My kids we’re growing up in this home where this was just the thing that you could do. It was like a permission to do it. You could write your own music. So they would do it. Now I regret that there was some that I recorded but that I didn’t take it more seriously as they were doing it. This became a thing in the family, this idea that you dialyze through song. What I’m doing now really kicked off. I have enough equipment to be dangerous. I could actually record stuff, and have it be listenable. But I was never trying to become an expert producer, because I wasn’t thinking any of the stuff was destined for anything. Years before people in my band were telling me that I should sell my songs, so I guess maybe that was why I would record them and have them, so if I ever decided to do that I would have some version of them. Once I started working with Chloe, I was so aware of my own lack of education, it became an exercise in restraint, staying out of the way. Her voice sort of shined through. The idea was let’s get her working with other people, but the more I did that the more I wanted to do. The more I wanted to do on the production side, the more I would listen to something and try to figure out why it sounds a certain way, and how to do that. It also taught me to be a lot more patient. There were still some stuff on her first CD that I would go back and clean up, but maybe the magic of it is that it isn’t perfect. When I don’t have someone else to work with I’ll just do my own stuff, but I really do enjoy it. It was inevitable, and I wanted that to be the case, but she’s moved on. So I spent the last two years learning the language, different production techniques, different styles, different sounds, all the language of music, and wanted to continue that thinking that maybe there was a place in the market where I could have some value for people. I feel that the production tells the story as much as the melody and the lyrics.

Do want to get more and more involved in this as time goes on?

Yeah, I would like to get more into this.
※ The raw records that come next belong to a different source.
(* ===== verification/Tracing.v ===== *)
(** * Tracing: log events as data

    The events of the [tracing] macros ([info!], [warn!], ...) the crates emit,
    as values, and the functions that emit them in a writer monad: a [logged A]
    is the value a function returns and the events it has emitted on the way,
    in order. The target of an event that names none is the path of its module,
    as [tracing] documents. *)
From S2P Require Import Prelude.

Inductive Level : Type := DEBUG | INFO | WARN | ERROR.

Inductive FieldValue : Type :=
| Text (s : string)
| Num (n : Z)
| Flag (b : bool).

Record Event : Type := {
  level : Level;
  target : string;
  fields : list (string * FieldValue);
  message : string
}.

#[global] Instance Level_eq_dec : EqDecision Level.
Proof. solve_decision. Defined.
#[global] Instance FieldValue_eq_dec : EqDecision FieldValue.
Proof. solve_decision. Defined.
#[global] Instance Event_eq_dec : EqDecision Event.
Proof. solve_decision. Defined.

(** The field [name] of an event, as a subscriber reads it. *)
Fixpoint field_of (name : string) (fs : list (string * FieldValue)) : option FieldValue :=
  match fs with
  | [] => None
  | (n, v) :: fs' => if bool_decide (n = name) then Some v else field_of name fs'
  end.
Definition event_field (name : string) (e : Event) : option FieldValue := field_of name (fields e).
Definition event_num (name : string) (e : Event) : option Z :=
  match event_field name e with Some (Num n) => Some n | _ => None end.

(** ** The writer monad *)

Record logged (A : Type) : Type := Logged {
  value : A;
  events : list Event
}.
Arguments Logged {A} value events.
Arguments value {A} l.
Arguments events {A} l.

Definition quiet {A} (a : A) : logged A := Logged a [].
Definition emit (e : Event) : logged () := Logged () [e].
Definition logged_bind {A B} (l : logged A) (k : A → logged B) : logged B :=
  Logged (value (k (value l))) (events l ++ events (k (value l))).

Declare Scope logged_scope.
Delimit Scope logged_scope with logged.
(** [let! p := l in k]: run [l], bind its value; [l ;! k]: run [l] for its
    events. *)
Notation "'let!' p ':=' l 'in' k" := (logged_bind l (λ p, k%logged))
  (at level 10, p pattern, l at level 100, k at level 200) : logged_scope.
Notation "l ';!' k" := (logged_bind l (λ _ : (), k%logged))
  (at level 100, k at level 200, right associativity) : logged_scope.

(** ** Lemmas *)

Section Writer.
Context {A B : Type}.

Lemma value_bind (l : logged A) (k : A → logged B) :
  value (logged_bind l k) = value (k (value l)).
Proof. reflexivity. Qed.

Lemma events_bind (l : logged A) (k : A → logged B) :
  events (logged_bind l k) = events l ++ events (k (value l)).
Proof. reflexivity. Qed.
End Writer.
(* ===== verification/Retry.v ===== *)
(** * Retry: retry policy, backoff, deadline check, admission and pushback

    Models [sdkwork-rpc-resilience] without the circuit breaker: [lib.rs],
    [backoff.rs], [idempotency.rs] and [pushback.rs]. A [&mut
    RetryBudgetTracker] argument is passed in and returned; a draw of the
    random generator is [random_range] of {!Interfaces}. *)
From S2P Require Import Prelude RustStd Core Interfaces.

(** ** [lib.rs]: the per-call budget *)

Record RetryBudgetTracker : Type := { remaining : Z }.

Module Tracker.
Definition new (budget : Z) : RetryBudgetTracker := {| remaining := budget |}.

Definition consume (self : RetryBudgetTracker) : bool * RetryBudgetTracker :=
  if remaining self =? 0 then (false, self)
  else (true, {| remaining := remaining self - 1 |}).

(** The field holds a [u32]. *)
Definition wf (self : RetryBudgetTracker) : Prop := u32 (remaining self).
End Tracker.

(** ** [lib.rs]: deadline check *)

Definition MIN_RPC_DEADLINE_RESERVE_MS : Z := 10.

(** What [deadline_covers_backoff] asks the remaining deadline to cover. *)
Definition required_ms (backoff_ms : Z) : Z :=
  let rpc_estimate_ms := Z.max (backoff_ms / 2) MIN_RPC_DEADLINE_RESERVE_MS in
  saturating_add u64_max backoff_ms rpc_estimate_ms.

Definition deadline_covers_backoff (backoff_ms : Z) (remaining : Z) : bool :=
  match u64_try_from (Duration.as_millis remaining) with
  | Some remaining_ms => required_ms backoff_ms <=? remaining_ms
  | None => true
  end.

(** ** [lib.rs]: the policy and its profiles *)

Record RetryPolicy : Type := {
  max_attempts : Z;
  retry_budget : Z;
  initial_backoff_ms : Z;
  max_backoff_ms : Z;
  retryable_codes : list Code.t
}.

(** The integer fields hold [u32] and [u64] values. *)
Definition policy_wf (p : RetryPolicy) : Prop :=
  u32 (max_attempts p) ∧ u32 (retry_budget p) ∧
  u64 (initial_backoff_ms p) ∧ u64 (max_backoff_ms p).

#[global] Instance policy_wf_dec p : Decision (policy_wf p) := _.

Definition for_profile (profile : ResilienceProfile.t) : RetryPolicy :=
  match profile with
  | ResilienceProfile.RpcReadOnly =>
      {| max_attempts := 3; retry_budget := 32;
         initial_backoff_ms := 50; max_backoff_ms := 2000;
         retryable_codes := [Code.Unavailable; Code.ResourceExhausted] |}
  | ResilienceProfile.RpcIdempotentWrite =>
      {| max_attempts := 2; retry_budget := 16;
         initial_backoff_ms := 100; max_backoff_ms := 2000;
         retryable_codes := [Code.Unavailable] |}
  | ResilienceProfile.RpcCriticalWrite =>
      {| max_attempts := 1; retry_budget := 4;
         initial_backoff_ms := 100; max_backoff_ms := 500;
         retryable_codes := [] |}
  | ResilienceProfile.RpcStream =>
      {| max_attempts := 1; retry_budget := 4;
         initial_backoff_ms := 100; max_backoff_ms := 500;
         retryable_codes := [] |}
  | ResilienceProfile.RpcLocalDev =>
      {| max_attempts := 5; retry_budget := 64;
         initial_backoff_ms := 25; max_backoff_ms := 1000;
         retryable_codes := [Code.Unavailable; Code.ResourceExhausted] |}
  | ResilienceProfile.RpcDefault =>
      {| max_attempts := 3; retry_budget := 24;
         initial_backoff_ms := 50; max_backoff_ms := 2000;
         retryable_codes := [Code.Unavailable] |}
  end.

Definition codes_contain (codes : list Code.t) (code : Code.t) : bool :=
  bool_decide (code ∈ codes).

Definition allows_retry (self : RetryPolicy) (code : Code.t) (remaining_budget : Z) : bool :=
  (0 <? remaining_budget) && codes_contain (retryable_codes self) code.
If I had a dream, a goal, for where I would like this to go, is to probably establish a non-for profit music and production company which would give access to these resources to kids who otherwise couldn’t find or afford them. Basically create a song house. I think of it as “The music room”. My kids have gone to musical arts schools and there are a lot of bands around, finding a home for these people who don’t have the resources but have something to say because there is so much power in having that, and having that memorialized. It’s a greater gift than most things material. I believe I do have a way of hearing songs, and hearing how they can be unique. It’s taken me three decades to get to where I am, my objective is to help people get there a whole lot faster.